Work instructions
Look below for the line with "(** The full", then give it again exactly, along with every line that comes after it, the final line included.

+++

(** No cell of the table is missing. *)
Definition no_missing (df : DataFrame) : Prop :=
  Forall (λ r, Forall is_Some r.2) (rows df).

(** The full country names that the renaming writes, and the labels that
    are none of them. *)
Definition full_names : list string := rename_dict.*2.
Definition plain (l : label) : Prop :=
  match l with
  | LStr s => s ∉ full_names
  | LInt _ => True
  end.

(** The labels that reach the index of a table satisfy [P]: the material
    headers and the key columns of the emissions rows of the configured
    countries; the key columns of the jobs rows that pass the filters, for
    the countries with jobs data. *)
Definition labelled_emissions (P : label → Prop) (emissions : EmissionsCSV) : Prop :=
  Forall P (LStr <$> e_materials emissions)
  ∧ Forall (λ r, e_Country r ∈ countries →
                 Forall P [LStr (e_Country r); LStr (e_Scenario r);
                           LInt (e_Year r); LStr (e_tech r)])
      (e_rows emissions).

Definition labelled_jobs (P : label → Prop) (jobs : JobsCSV) : Prop :=
  Forall (λ r, j_country r ∈ countries_alt →
               Forall P [LStr (j_country r); LStr (j_scenario r);
                         LInt (j_Year r); LStr (j_tech r);
                         LStr (j_Indicator r)])
    (kept_jobs jobs).

(** Every configured country has a row in the emissions file, and every
    country with jobs data has a row that passes the filters of the jobs
    file. *)
Definition countries_present (emissions : EmissionsCSV) (jobs : JobsCSV) : Prop :=
  Forall (λ c, c ∈ e_Country <$> e_rows emissions) countries
  ∧ Forall (λ c, c ∈ j_country <$> kept_jobs jobs) countries_alt.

+++

Finished exercise
(** The full country names that the renaming writes, and the labels that
    are none of them. *)
Definition full_names : list string := rename_dict.*2.
Definition plain (l : label) : Prop :=
  match l with
  | LStr s => s ∉ full_names
  | LInt _ => True
  end.

(** The labels that reach the index of a table satisfy [P]: the material
    headers and the key columns of the emissions rows of the configured
    countries; the key columns of the jobs rows that pass the filters, for
    the countries with jobs data. *)
Definition labelled_emissions (P : label → Prop) (emissions : EmissionsCSV) : Prop :=
  Forall P (LStr <$> e_materials emissions)
  ∧ Forall (λ r, e_Country r ∈ countries →
                 Forall P [LStr (e_Country r); LStr (e_Scenario r);
                           LInt (e_Year r); LStr (e_tech r)])
      (e_rows emissions).

Definition labelled_jobs (P : label → Prop) (jobs : JobsCSV) : Prop :=
  Forall (λ r, j_country r ∈ countries_alt →
               Forall P [LStr (j_country r); LStr (j_scenario r);
                         LInt (j_Year r); LStr (j_tech r);
                         LStr (j_Indicator r)])
    (kept_jobs jobs).

(** Every configured country has a row in the emissions file, and every
    country with jobs data has a row that passes the filters of the jobs
    file. *)
Definition countries_present (emissions : EmissionsCSV) (jobs : JobsCSV) : Prop :=
  Forall (λ c, c ∈ e_Country <$> e_rows emissions) countries
  ∧ Forall (λ c, c ∈ j_country <$> kept_jobs jobs) countries_alt.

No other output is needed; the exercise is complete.